I have found questions that are similar to what I want to do but not the exact same.
I am working in R. I have two dataframes I want to combine. The only issue is that there are more observations in one dataframe than the other. (The data I have is proprietary so I'll make up some data to show you.) Let's say dataframe A has 450 observations and dataframe B has 500 observations.

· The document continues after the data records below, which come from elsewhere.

(* ===== verification/IdJournal.v ===== *)
(** [engine/authority/history.rs]: the vertices removed per cell, so that undo and redo
    revive the vertex of the step they replay. *)
From S2P Require Import Prelude.

(** [Cell]: sheet, row and column; [Vid]. *)
Abbreviation Cell := (Z * Z * Z)%type (only parsing).
Abbreviation Vid := Z (only parsing).

Inductive Replay : Type := Forward | Undo | Redo.
#[export] Instance Replay_eq_dec : EqDecision Replay.
Proof. solve_decision. Defined.

(** [past] and [future] are stacks with their top last. *)
Record IdHistory : Type := { past : list Vid; future : list Vid }.
#[export] Instance IdHistory_eq_dec : EqDecision IdHistory.
Proof. solve_decision. Defined.

Definition no_history : IdHistory := {| past := []; future := [] |}.

Record IdJournal : Type := { mode : Replay; hist : gmap Cell IdHistory }.

Definition new : IdJournal := {| mode := Forward; hist := ∅ |}.

Definition set_mode (m : Replay) (j : IdJournal) : IdJournal := {| mode := m; hist := hist j |}.

Definition retired (cell : Cell) (id : Vid) (j : IdJournal) : IdJournal :=
  let h := default no_history (hist j !! cell) in
  let h := match mode j with
           | Forward | Redo => {| past := past h ++ [id]; future := future h |}
           | Undo => {| past := past h; future := future h ++ [id] |}
           end in
  {| mode := mode j; hist := <[cell := h]> (hist j) |}.

(** [Vec::pop]. *)
Definition pop (l : list Vid) : option Vid * list Vid := (last l, take (length l - 1) l).

(** The entry is dropped when both its stacks are empty. *)
Definition put (cell : Cell) (h : IdHistory) (j : IdJournal) : IdJournal :=
  {| mode := mode j;
     hist := if decide (h = no_history) then delete cell (hist j) else <[cell := h]> (hist j) |}.

Definition created (cell : Cell) (j : IdJournal) : IdJournal * option Vid :=
  if decide (hist j = ∅) then (j, None)
  else match hist j !! cell with
       | None => (j, None)
       | Some h =>
           let '(id, h) := match mode j with
                           | Forward => (None, {| past := past h; future := [] |})
                           | Undo => let '(id, p) := pop (past h) in (id, {| past := p; future := future h |})
                           | Redo => let '(id, f) := pop (future h) in (id, {| past := past h; future := f |})
                           end in
           (put cell h j, id)
       end.

Definition forget (cell : Cell) (id : Vid) (j : IdJournal) : IdJournal :=
  match hist j !! cell with
  | None => j
  | Some h =>
      let h := match mode j with
               | Undo => if decide (last (past h) = Some id)
                         then {| past := (pop (past h)).2; future := future h |} else h
               | Forward | Redo => if decide (last (future h) = Some id)
                                   then {| past := past h; future := (pop (future h)).2 |} else h
               end in
      put cell h j
  end.

Definition pending (j : IdJournal) : nat :=
  map_fold (λ _ h n, length (past h) + length (future h) + n) 0 (hist j).

(** * Facts *)

Definition history (j : IdJournal) (cell : Cell) : IdHistory := default no_history (hist j !! cell).

Lemma history_put cell h j c : history (put cell h j) c = if decide (c = cell) then h else history j c.
Proof.
  unfold history, put. simpl. destruct (decide (h = no_history)) as [->|], (decide (c = cell)) as [->|].
  - by rewrite lookup_delete_eq.
  - by rewrite lookup_delete_ne.
  - by rewrite lookup_insert_eq.
  - by rewrite lookup_insert_ne.
Qed.

Lemma pop_snoc l x : pop (l ++ [x]) = (Some x, l).
Proof.
  unfold pop. rewrite last_snoc, length_app, take_app_le by (simpl; lia). f_equal. apply take_ge. simpl. lia.
Qed.

(** [created] reads a missing entry as an empty one. *)
Lemma created_spec cell j : ∃ j' id, created cell j = (j', id) ∧ mode j' = mode j ∧
  (∀ c, c ≠ cell → history j' c = history j c) ∧
  match mode j with
  | Forward => id = None ∧ history j' cell = {| past := past (history j cell); future := [] |}
  | Undo => (id, past (history j' cell)) = pop (past (history j cell)) ∧ future (history j' cell) = future (history j cell)
  | Redo => (id, future (history j' cell)) = pop (future (history j cell)) ∧ past (history j' cell) = past (history j cell)
  end.
Proof.
  unfold created. destruct (decide (hist j = ∅)) as [E|_].
  { exists j, None. split_and!; [done..|]. unfold history. rewrite E, lookup_empty. by destruct (mode j). }
  destruct (hist j !! cell) as [h|] eqn:E.
  2:{ exists j, None. split_and!; [done..|]. unfold history. rewrite E. by destruct (mode j). }
  assert (Hh : history j cell = h) by (unfold history; by rewrite E).
  destruct (mode j) eqn:Em; [|destruct (pop (past h)) as [id p] eqn:Ep|destruct (pop (future h)) as [id p] eqn:Ep];
    eexists _, _; (split; [done|]); simpl; rewrite ?Hh;
    (split; [done|]); (split; [intros c Hc; by rewrite history_put, decide_False|]);
    rewrite history_put, decide_True by done; simpl; by rewrite ?Ep.
Qed.

Lemma retired_spec cell id j :
  mode (retired cell id j) = mode j ∧
  (∀ c, c ≠ cell → history (retired cell id j) c = history j c) ∧
  history (retired cell id j) cell =
    match mode j with
    | Undo => {| past := past (history j cell); future := future (history j cell) ++ [id] |}
    | _ => {| past := past (history j cell) ++ [id]; future := future (history j cell) |}
    end.
Proof.
  split_and!; [done| |].
  - intros c Hc. unfold history. simpl. by rewrite lookup_insert_ne.
  - unfold history. simpl. rewrite lookup_insert_eq. by destruct (mode j).
Qed.

(** A vertex that is revived by other means is dropped as [created] would. *)
Lemma forget_created cell j j' id : mode j ≠ Forward → created cell j = (j', Some id) → forget cell id j = j'.
Proof.
  unfold created, forget. intros Hm. destruct (decide _); [done|]. destruct (hist j !! cell) as [h|]; [|done].
  destruct (mode j); [done| |]; unfold pop; intros [= <- Hl]; by rewrite Hl, decide_True.
Qed.

(** * Replay *)

(** One step of the history at a cell: the vertex it holds goes away, if any, and the one
    it is to hold is created, if any. *)
Definition replay_step (m : Replay) (cell : Cell) (old new : option Vid) (j : IdJournal)
  : IdJournal * option Vid :=
  let j := set_mode m j in
  let j := match old with Some id => retired cell id j | None => j end in
  match new with Some _ => created cell j | None => (j, None) end.

(** [on_timeline j cell tl i]: the journal knows the vertices that the cell held before and
    after the [i]-th state of the timeline [tl]; below them there may be ids that no
    replay reaches. *)
Definition on_timeline (j : IdJournal) (cell : Cell) (tl : list (option Vid)) (i : nat) : Prop :=
  suffix (omap id (take i tl)) (past (history j cell)) ∧
  suffix (reverse (omap id (drop (S i) tl))) (future (history j cell)).

Lemma history_set_mode m j c : history (set_mode m j) c = history j c.
Proof. done. Qed.

(** What the journal remembers of a state. *)
Lemma omap_snoc (l : list (option Vid)) s : omap id (l ++ [s]) = omap id l ++ option_list s.
Proof. rewrite omap_app. by destruct s. Qed.

Lemma reverse_omap_cons (l : list (option Vid)) s :
  reverse (omap id (s :: l)) = reverse (omap id l) ++ option_list s.
Proof. destruct s; csimpl; [by rewrite reverse_cons|by rewrite app_nil_r]. Qed.

Lemma suffix_snoc_option {A} (l k : list A) (o : option A) : suffix l k → suffix (l ++ option_list o) (k ++ option_list o).
Proof. intros [k' ->]. exists k'. by rewrite app_assoc. Qed.

(** The vertex that goes away. *)
Lemma retire_step m cell old j : let j' := match old with Some id => retired cell id (set_mode m j) | None => set_mode m j end in
  mode j' = m ∧ (∀ c, c ≠ cell → history j' c = history j c) ∧
  history j' cell = match m with
    | Undo => {| past := past (history j cell); future := future (history j cell) ++ option_list old |}
    | _ => {| past := past (history j cell) ++ option_list old; future := future (history j cell) |}
    end.
Proof.
  destruct old as [v|]; simpl.
  - pose proof (retired_spec cell v (set_mode m j)) as (H1 & H2 & H3). simpl in *. split_and!; [done|done|].
    rewrite H3. by destruct m.
  - split_and!; [done|done|]. rewrite history_set_mode, !app_nil_r. by destruct m, (history j cell).
Qed.

Lemma pop_suffix l k (x : Vid) id p : suffix (l ++ [x]) k → (id, p) = pop k → id = Some x ∧ suffix l p.
Proof. intros [k' ->]. rewrite app_assoc, pop_snoc. intros [= -> ->]. split; [done|by exists k']. Qed.

Section timeline.
Context (j : IdJournal) (cell : Cell) (tl : list (option Vid)) (i : nat) (s : option Vid).
Hypothesis Hs : tl !! i = Some s.
Hypothesis Htl : on_timeline j cell tl i.

Lemma forward_step new : ∃ j', replay_step Forward cell s new j = (j', None) ∧
  on_timeline j' cell (take (S i) tl ++ [new]) (S i) ∧ ∀ c, c ≠ cell → history j' c = history j c.
Proof using Hs Htl.
  destruct Htl as [Hp _]. pose proof (lookup_lt_Some _ _ _ Hs) as Hi.
  pose proof (retire_step Forward cell s j) as (Hm & Ho & Hc). unfold replay_step.
  set (j1 := match s with Some id => _ | None => _ end) in *.
  assert (Hpast : suffix (omap id (take (S i) tl)) (past (history j1 cell))).
  { rewrite Hc. simpl. erewrite take_S_r by done. rewrite omap_snoc. by apply suffix_snoc_option. }
  assert (Hon : ∀ j', past (history j' cell) = past (history j1 cell) → on_timeline j' cell (take (S i) tl ++ [new]) (S i)).
  { intros j' E. split; [by rewrite take_app_le, take_take, Nat.min_id, E by (rewrite length_take; lia)|].
    rewrite drop_ge by (rewrite length_app, length_take; cbn [length]; lia). eexists. by rewrite app_nil_r. }
  destruct new as [w|]; [|exists j1; split_and!; [done|by apply Hon|done]].
  destruct (created_spec cell j1) as (j' & r & -> & _ & Ho' & Hcr). rewrite Hm in Hcr. destruct Hcr as [-> Hcr].
  exists j'. split_and!; [done|by apply Hon; rewrite Hcr|]. intros c Hcc. by rewrite Ho', Ho.
Qed.

Lemma undo_step k s' : i = S k → tl !! k = Some s' → ∃ j', replay_step Undo cell s s' j = (j', s') ∧
  on_timeline j' cell tl k ∧ ∀ c, c ≠ cell → history j' c = history j c.
Proof using Hs Htl.
  intros -> Hs'. destruct Htl as [Hp Hf]. pose proof (retire_step Undo cell s j) as (Hm & Ho & Hc). unfold replay_step.
  set (j1 := match s with Some id => _ | None => _ end) in *.
  erewrite take_S_r in Hp by done. rewrite omap_snoc in Hp.
  assert (Hfut : suffix (reverse (omap id (drop (S k) tl))) (future (history j1 cell))).
  { rewrite Hc. rewrite (drop_S _ _ _ Hs), reverse_omap_cons. by apply suffix_snoc_option. }
  destruct s' as [w|]; simpl in Hp.
  - destruct (created_spec cell j1) as (j' & r & -> & _ & Ho' & Hcr). rewrite Hm in Hcr. destruct Hcr as [Hpop Hfu].
    rewrite Hc in Hpop. simpl in Hpop. apply (pop_suffix _ _ _ _ _ Hp) in Hpop as [-> Hp'].
    exists j'. split_and!; [done|split; [done|by rewrite Hfu]|]. intros c Hcc. by rewrite Ho', Ho.
  - exists j1. rewrite app_nil_r in Hp. split_and!; [done|split; [by rewrite Hc|done]|done].
Qed.

Lemma redo_step s' : tl !! S i = Some s' → ∃ j', replay_step Redo cell s s' j = (j', s') ∧
  on_timeline j' cell tl (S i) ∧ ∀ c, c ≠ cell → history j' c = history j c.
Proof using Hs Htl.
  intros Hs'. destruct Htl as [Hp Hf]. pose proof (retire_step Redo cell s j) as (Hm & Ho & Hc). unfold replay_step.
  set (j1 := match s with Some id => _ | None => _ end) in *.
  rewrite (drop_S _ _ _ Hs'), reverse_omap_cons in Hf.
  assert (Hpast : suffix (omap id (take (S i) tl)) (past (history j1 cell))).
  { rewrite Hc. simpl. erewrite take_S_r by done. rewrite omap_snoc. by apply suffix_snoc_option. }
  destruct s' as [w|]; cbn [option_list] in Hf; rewrite ?app_nil_r in Hf.
  - destruct (created_spec cell j1) as (j' & r & -> & _ & Ho' & Hcr). rewrite Hm in Hcr. destruct Hcr as [Hpop Hpa].
    rewrite Hc in Hpop. simpl in Hpop. apply (pop_suffix _ _ _ _ _ Hf) in Hpop as [-> Hf'].
    exists j'. split_and!; [done|split; [by rewrite Hpa|done]|]. intros c Hcc. by rewrite Ho', Ho.
  - exists j1. split_and!; [done|split; [done|by rewrite Hc]|done].
Qed.

End timeline.

(** Undo and redo revive the vertex of the step they replay.  When the journal of a cell is
    on a timeline of what the cell held, a forward step creates a new vertex and cuts the
    timeline behind it; an undo gives back exactly the vertex of the state before, a redo
    that of the state after, for any interleaving of steps; other cells keep their
    history. *)
Lemma journal_replays j cell tl i s : tl !! i = Some s → on_timeline j cell tl i →
  (∀ new, ∃ j', replay_step Forward cell s new j = (j', None) ∧
     on_timeline j' cell (take (S i) tl ++ [new]) (S i) ∧ ∀ c, c ≠ cell → history j' c = history j c) ∧
  (∀ k s', i = S k → tl !! k = Some s' → ∃ j', replay_step Undo cell s s' j = (j', s') ∧
     on_timeline j' cell tl k ∧ ∀ c, c ≠ cell → history j' c = history j c) ∧
  (∀ s', tl !! S i = Some s' → ∃ j', replay_step Redo cell s s' j = (j', s') ∧
     on_timeline j' cell tl (S i) ∧ ∀ c, c ≠ cell → history j' c = history j c).
Proof.
  intros Hs Htl. split_and!; [by apply forward_step|by intros; eapply undo_step|by apply redo_step].
Qed.

(** Vertex 1 is replaced by 2, which goes away; then everything is undone. *)
Definition sample_journal : IdJournal :=
  let step m old new j := (replay_step m (0, 4, 2)%Z old new j).1 in
  step Undo None (Some 2%Z) (step Forward (Some 2%Z) None (step Forward (Some 1%Z) (Some 2%Z) IdJournal.new)).

Lemma journal_replays_witness :
  ∃ j', replay_step Undo (0, 4, 2)%Z (Some 2%Z) (Some 1%Z) sample_journal = (j', Some 1%Z).
Proof.
  destruct (journal_replays sample_journal (0, 4, 2)%Z [Some 1; Some 2; None]%Z 1 (Some 2%Z)) as (_ & Hu & _).
  - reflexivity.
  - split; vm_compute; by exists [].
  - destruct (Hu 0 (Some 1%Z) eq_refl eq_refl) as (j' & H & _). exists j'. exact H.
Defined.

Both dataframes have a variable that identifies a unique person. Lets say it’s a social security number. So there exist people who are in both dataframe A and dataframe B. But there are some people who exist in one and not the other. I want to keep the rows of people who are in both dataframes and eliminate the people who are in only one dataframe and not the other. To illustrate with fake data on a smaller scale...
Dataframe A
SSID Age Wage
[1]12345 23 45645
[2]15461 45 534688
[3]12458 12 475412
[4]68741 63 124
[5]36987 91 458746
Dataframe B
SSID Education Race
[1]12345 2 8
[2]15461 3 4
[3]89512 1 3
[4]68741 2 7
[5]99423 0 8
[6]79225 1 4
[7]66598 3 2
Dataframe C (what I want)
SSID Age Wage Education Race
[1]12345 23 45645 2 8
[2]15461 45 534688 3 4
[3]68741 63 124 2 7
So only the common rows, pertaining to the SSID variable, are preserved, and everything else is trashed. How can I do this?
I tried doing stuff like C = which(B$SSID %in% A$SSID)
but to no avail.